Typically, nanopores of natural bones cause an asymmetrical division of stem cells into osteoblasts [28, 37]. Moreover, the geometry of HAP, such as nanopores, is a critical parameter affecting bone induction [30, 85]. However, it has been very challenging to mimic nanopores into alloplastic materials, including HAP. At general sintering temperatures beyond 1000 °C, coalescence and destruction of pores occur in scaffolds. Among them, nanopores mostly disappear, compared to other pores such as macro- and micro-pores [58, 59].

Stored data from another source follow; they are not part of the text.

Lemma core_get m m' a : core <$> queues m' !! a = core <$> queues m !! a ->
  core (get_queue m' a) = core (get_queue m a).
Proof.
  unfold get_queue. destruct (queues m' !! a), (queues m !! a); cbn -[core]; congruence.
Qed.
Lemma core_ok q q' : core q' = core q -> queue_ok q -> queue_ok q'.
Proof. unfold core, queue_ok, queue_bytes. intros [= -> -> -> _]. done. Qed.
Lemma core_bytes q q' : core q' = core q -> queue_bytes q' = queue_bytes q.
Proof. unfold core, queue_bytes. by intros [= -> _ _ _]. Qed.
Lemma core_seq q q' : core q' = core q -> seq (msg_perm q') = seq (msg_perm q).
Proof. unfold core. by intros [= _ _ _ ->]. Qed.
Lemma core_len m m' a : core (get_queue m' a) = core (get_queue m a) -> queue_len m' a = queue_len m a.
Proof. unfold core, queue_len. by intros [= -> _ _ _]. Qed.
Lemma fmap_some_inv {A B} (f : A -> B) (x y : option A) b :
  f <$> x = f <$> y -> x = Some b -> exists b', y = Some b' /\ f b = f b'.
Proof. intros H ->. destruct y as [b' |]; [| done]. exists b'. split; [done |]. by injection H. Qed.

Lemma msg_accounts_init : msg_accounts (msg_init (mk_msg_state [] 0 0 0 0 0 [] ∅ 0 0), [], [], []).
Proof.
  constructor; cbn -[msg_slot].
  - by apply (table_init MSGMNI).
  - constructor.
  - by intros a ?%elem_of_nil.
  - by intros a q.
  - done.
  - done.
  - by intros y ?%elem_of_nil.
Qed.

Lemma msg_accounts_frame m m' p d h :
  msg_accounts (m, p, d, h) -> msg_frame m m' -> msg_accounts (m', p, d, h).
Proof.
  intros [] [Hq Hb Hh Hu Hm Hf Hc]. cbn [fst snd] in *.
  assert (forall a, core (get_queue m' a) = core (get_queue m a)) as Hg
    by (intros a; apply core_get, Hc).
  constructor; cbn [fst snd]; rewrite ?Hq, ?Hb, ?Hh, ?Hu, ?Hm, ?Hf; try done.
  - intros a Ha. apply ma_mem0 in Ha as [q Hq'].
    destruct (fmap_some_inv core _ _ _ (eq_sym (Hc a)) Hq') as (? & -> & _). by eexists.
  - intros a q Hq'. destruct (fmap_some_inv core _ _ _ (Hc a) Hq') as (q0 & Hq0 & E).
    destruct (ma_queues0 a q0 Hq0). split; [done | by eapply core_ok].
  - rewrite ma_bytes0. f_equal. apply zsum_ext. intros a _. symmetry. by apply core_bytes.
  - rewrite ma_hdrs0. f_equal. apply zsum_ext. intros a _. symmetry. by apply core_len.
  - intros y Hy. destruct (ma_holds0 y Hy) as [[Hs E] | [Hd E]].
    + left. unfold msg_slot. rewrite Hq. by rewrite (core_seq _ _ (Hg y.2)).
    + right. split; [done |]. intros q Hq'.
      destruct (fmap_some_inv core _ _ _ (Hc y.2) Hq') as (q0 & Hq0 & E'%core_seq).
      rewrite E'. by apply E.
Qed.

Section msg_accounts.
Context (m : msg_state) (p : list Z) (d : list nat) (h : list (Z * nat)).
Context (Hacc : msg_accounts (m, p, d, h)).

Lemma msg_accounts_hold msqid : msg_accounts (m, p, d, holds_of msqid m ++ h).
Proof using Hacc.
  destruct Hacc. cbn [fst snd] in *. constructor; cbn [fst snd]; try done.
  intros y [Hy | Hy]%elem_of_app; [| by apply ma_holds0].
  unfold holds_of, msg_lookup in Hy.
  destruct (msg_slot m (msqid mod MSGMNI)) as [| | a] eqn:E; try by apply elem_of_nil in Hy.
  destruct (_ =? _) eqn:E'; [| by apply elem_of_nil in Hy]. bool_simp.
  apply list_elem_of_singleton in Hy as ->. left. by split.
Qed.

(** The slots of the queues in the table stay where they are. *)
Lemma holds_slot m' id x :
  (forall j, msg_slot m' j = if decide (j = id) then x else msg_slot m j) ->
  (forall a, msg_slot m id <> Ptr a) ->
  (forall y, y ∈ h -> forall q, queues m' !! y.2 = Some q -> queues m !! y.2 = Some q) ->
  (forall y, y ∈ h -> msg_slot m (y.1 mod MSGMNI) = Ptr y.2 -> get_queue m' y.2 = get_queue m y.2) ->
  forall y, y ∈ h -> hold_ok m' d y.
Proof using Hacc.
  intros Hs Hno Hq Hg y Hy. destruct (ma_holds _ Hacc y Hy) as [[Hs' E] | [Hd E]]; cbn [fst snd] in *.
  - left. rewrite Hs, Hg by done. rewrite decide_False; [done |]. intros Heq. rewrite Heq in Hs'.
    by eapply Hno.
  - right. split; [done |]. intros q Hq'. apply E. by apply Hq.
Qed.

Lemma msg_accounts_reserve id m' :
  newque_begin m = inr (id, m') -> msg_accounts (m', id :: p, d, h).
Proof using Hacc.
  unfold newque_begin. destruct (list_find _ _) as [[i id'] |] eqn:E; [| done].
  intros [= <- <-]. apply list_find_Some in E as (Hi & Hun & _).
  apply list_elem_of_lookup_2, elem_of_seqZ in Hi.
  assert (0 <= id' < MSGMNI) as Hid by lia.
  set (m' := set_slot _ _ _).
  destruct (table_reserve _ _ _ _ _ _ _ (ma_table _ Hacc) id' Hid Hun) as [Hp Htab].
  cbn [fst snd] in *. change (zupd (msgque m) id' IPC_NOID) with (msgque m') in *.
  pose proof Hacc as []. cbn [fst snd] in *. constructor; cbn [fst snd]; rewrite ?Hp; try done.
  - intros a. rewrite Hp. apply ma_mem0.
  - by rewrite (zsum_perm _ _ _ Hp).
  - rewrite (zsum_perm _ (used_ptrs (msgque m') ++ d) (used_ptrs (msgque m) ++ d)) by (by rewrite Hp).
    done.
  - apply (holds_slot m' id' IPC_NOID); try done.
    + intros j. by eapply slot_at_zupd.
    + intros a. by rewrite Hun.
Qed.

Lemma msg_accounts_cancel id p' m' :
  p ≡ₚ id :: p' -> m' = set_slot id IPC_UNUSED m -> msg_accounts (m', p', d, h).
Proof using Hacc.
  intros Hp ->. set (m' := set_slot _ _ _).
  destruct (table_cancel _ _ _ _ _ _ _ (ma_table _ Hacc) id p' Hp) as [Hu Htab].
  cbn [fst snd] in *. change (zupd (msgque m) id IPC_UNUSED) with (msgque m') in *.
  pose proof Hacc as []. cbn [fst snd] in *.
  assert (slot_at (msgque m) id = IPC_NOID) as Hno
    by (apply (tb_noid _ _ _ _ _ _ _ ma_table0); rewrite Hp; set_solver).
  constructor; cbn [fst snd]; rewrite ?Hu; try done.
  - intros a. rewrite Hu. apply ma_mem0.
  - by rewrite (zsum_perm _ _ _ Hu).
  - rewrite (zsum_perm _ (used_ptrs (msgque m') ++ d) (used_ptrs (msgque m) ++ d)) by (by rewrite Hu).
    done.
  - apply (holds_slot m' id IPC_UNUSED); try done.
    + intros j. eapply slot_at_zupd; [exact ma_table0 |].
      by eapply (slot_at_range _ _ _ _ _ _ _ ma_table0 id).
    + intros a. unfold msg_slot. by rewrite Hno.
Qed.

Lemma newque_end_table k flg id now s m' :
  m' = (newque_end k flg id true now m s).1.2 ->
  msgque m' = zupd (msgque m) id (Ptr (fresh m)) /\ msgbytes m' = msgbytes m /\
  msghdrs m' = msghdrs m /\ used_queues m' = used_queues m + 1 /\ fresh m' = S (fresh m) /\
  max_msqid m' = Z.max (max_msqid m) id /\
  exists q, queues m' = <[fresh m := q]> (queues m) /\ msgs q = [] /\ msg_cbytes q = 0 /\ msg_qnum q = 0.
Proof using Type.
  intros ->. unfold newque_end. cbn. split_and!; try by case_match.
  - case_match; bool_simp; cbn; lia.
  - eexists. split; [by case_match |]. done.
Qed.

Lemma msg_accounts_install k flg id now s p' m' :
  p ≡ₚ id :: p' -> m' = (newque_end k flg id true now m s).1.2 -> msg_accounts (m', p', d, h).
Proof using Hacc.
  intros Hp Hm'. apply newque_end_table in Hm' as (Hq & Hb & Hh & Hus & Hf & Hmx & q & Hqs & Hq1 & Hq2 & Hq3).
  destruct (table_install _ _ _ _ _ _ _ (ma_table _ Hacc) id p' Hp) as (Hu & Hfresh & Htab).
  pose proof Hacc as []. cbn [fst snd] in *. rewrite <- Hq in Hu.
  assert (slot_at (msgque m) id = IPC_NOID) as Hno
    by (apply (tb_noid _ _ _ _ _ _ _ ma_table0); rewrite Hp; set_solver).
  assert (forall a, a <> fresh m -> get_queue m' a = get_queue m a) as Hg.
  { intros a Ha. unfold get_queue. by rewrite Hqs, lookup_insert_ne. }
  assert (get_queue m' (fresh m) = q) as Hgq by (unfold get_queue; by rewrite Hqs, lookup_insert_eq).
  assert (forall y, hold_ok m d y -> y.2 <> fresh m) as Hold.
  { intros y Hy Heq. unfold hold_ok in Hy. rewrite Heq in Hy. destruct Hy as [[Hs _] | [Hd _]].
    - by apply Hfresh, (elem_used_ptrs _ (y.1 mod MSGMNI)).
    - apply (tb_dead _ _ _ _ _ _ _ ma_table0) in Hd. lia. }
  constructor; cbn [fst snd]; rewrite ?Hb, ?Hh, ?Hus, ?Hf, ?Hmx; try done.
  - by rewrite Hq.
  - intros a. rewrite Hu. intros [-> | Ha]%elem_of_cons; rewrite Hqs.
    + rewrite lookup_insert_eq. by eexists.
    + rewrite lookup_insert_ne by (by intros <-). by apply ma_mem0.
  - intros a q'. rewrite Hqs. destruct (decide (a = fresh m)) as [-> | Hne].
    + rewrite lookup_insert_eq. intros [= <-]. split; [lia |].
      unfold queue_ok, queue_bytes. rewrite Hq1, Hq2, Hq3. split_and!; done.
    + rewrite lookup_insert_ne by done. intros Hq'. destruct (ma_queues0 a q' Hq'). split; [lia | done].
  - rewrite ma_bytes0. f_equal. rewrite (zsum_perm _ _ _ Hu).
    change (zsum ?f (?x :: ?l)) with (f x + zsum f l). cbv beta. rewrite Hgq.
    unfold queue_bytes at 2. rewrite Hq1. cbn [zsum foldr]. rewrite Z.add_0_l.
    apply zsum_ext. intros a Ha. rewrite Hg; [done | by intros ->].
  - rewrite ma_hdrs0. f_equal.
    rewrite (zsum_perm _ (used_ptrs (msgque m') ++ d) (fresh m :: used_ptrs (msgque m) ++ d)) by (by rewrite Hu).
    change (zsum ?f (?x :: ?l)) with (f x + zsum f l). unfold queue_len at 2. rewrite Hgq, Hq1.
    cbn [length]. rewrite Z.add_0_l. apply zsum_ext. intros a Ha. unfold queue_len. rewrite Hg; [done |].
    intros ->. apply elem_of_app in Ha as [Ha | Ha]; [done |].
    apply (tb_dead _ _ _ _ _ _ _ ma_table0) in Ha. lia.
  - apply (holds_slot m' id (Ptr (fresh m))).
    + intros j. unfold msg_slot. rewrite Hq. eapply slot_at_zupd; [exact ma_table0 |].
      by eapply (slot_at_range _ _ _ _ _ _ _ ma_table0 id).
    + intros a. unfold msg_slot. by rewrite Hno.
    + intros y Hin q'. rewrite Hqs, lookup_insert_ne; [done |]. apply not_eq_sym. by apply Hold, ma_holds0.
    + intros y Hin _. apply Hg, Hold, ma_holds0, Hin.
Qed.

Lemma freeque_begin_table id a q :
  queues m !! a = Some q ->
  let m' := freeque_begin id a m in
  let q' := q <| msg_perm ::= fun p => p <| seq ::= fun x => u16 (x + 1) |> |> in
  msgque m' = zupd (msgque m) id IPC_UNUSED /\ used_queues m' = used_queues m - 1 /\
  fresh m' = fresh m /\ msghdrs m' = msghdrs m /\ msgbytes m' = s32 (msgbytes m - msg_cbytes q) /\
  queues m' = <[a := q']> (queues m) /\
  max_msqid m' = if id =? max_msqid m then lower_max (Z.to_nat (max_msqid m)) (msgque m) else max_msqid m.
Proof using Type.
  intros Hq m' q'. subst m'. unfold freeque_begin. cbn -[get_queue lower_max].
  pose proof (queues_upd_some a (fun x => x <| msg_perm ::= fun p => p <| seq ::= fun x => u16 (x + 1) |> |>)
    m q Hq) as E.
  cbn in E.
  split_and!; try (case_match; cbn -[get_queue lower_max]; done).
  - case_match; cbn -[get_queue]; unfold get_queue; cbn; by rewrite E, lookup_insert_eq.
Qed.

In this report, we propose a simple yet powerful method to introduce nanopores, which exist in natural bones, into alloplastic HAP BGMs by simply pressing HAP NPs and sintering the pellet within a low-temperature range. We hypothesized that low-temperature sintering plays an important role in the introduction of nanopores into the HAP-based scaffold. In the low-temperature range of sintering, coalescence of vacancies between HAPs occurs, resulting in formation of nanopores in the HAP-based scaffold (Fig. S5). Since the coalescence of vacancies between these HAPs is very sensitive, nanopores of different sizes can be finely produced by controlling the sintering temperature to the low temperature ranges.

To verify our hypothesis, we synthesized HAP NPs and then compressed them. The prepared HAP pellets were sintered within a low-temperature range. We controlled the sintering temperature from 100 to 500 °C to fabricate nanopores with different sizes. Consequently, we introduced nanopores into the HAP-based scaffold with sizes between 16.5 and 30.2 nm. Notably, nanopores with a size of ~ 30.2 nm, similar to those of natural bone, were obtained. The introduction of nanopores in HAP-based scaffolds helps promote cell proliferation and differentiation rates. In addition, these nanopores improve the water flow and protein adsorption in HAP-based scaffolds. Furthermore, we investigated the bone regeneration efficacy of the HAP-based scaffold containing nanopores (SNP500) by implanting it in a rabbit model. The length of the newly generated bone around the implanted SNP500 was larger than that around the cBGMs (0701 M + G01, Biomatlante) containing micro- and macropores. This study is valuable because it provides a straightforward and powerful method to introduce finely controlled nanopores into artificial scaffolds and reveals the importance of nanopores in bone regeneration.

Conclusions

We report a simple yet powerful method to introduce nanopores, which exist in natural bones, into alloplastic HAP BGMs by simply pressing HAP NPs and sintering the pellet within a low-temperature range. The size of the nanopores could be finely controlled by changing the sintering temperature. HAP SNPs with sizes of ~ 30.2 nm, similar to those of pores in natural bones, promoted cell proliferation and differentiation rates. The HAP SNPs not only were highly biocompatible, but also could promote bone regeneration more effectively than the commercially available bone graft material when were implanted into small animals. Based on these results, we believe that nanopores may be a crucial factor to consider in fabrication of highly effective next-generation alloplastic BGMs.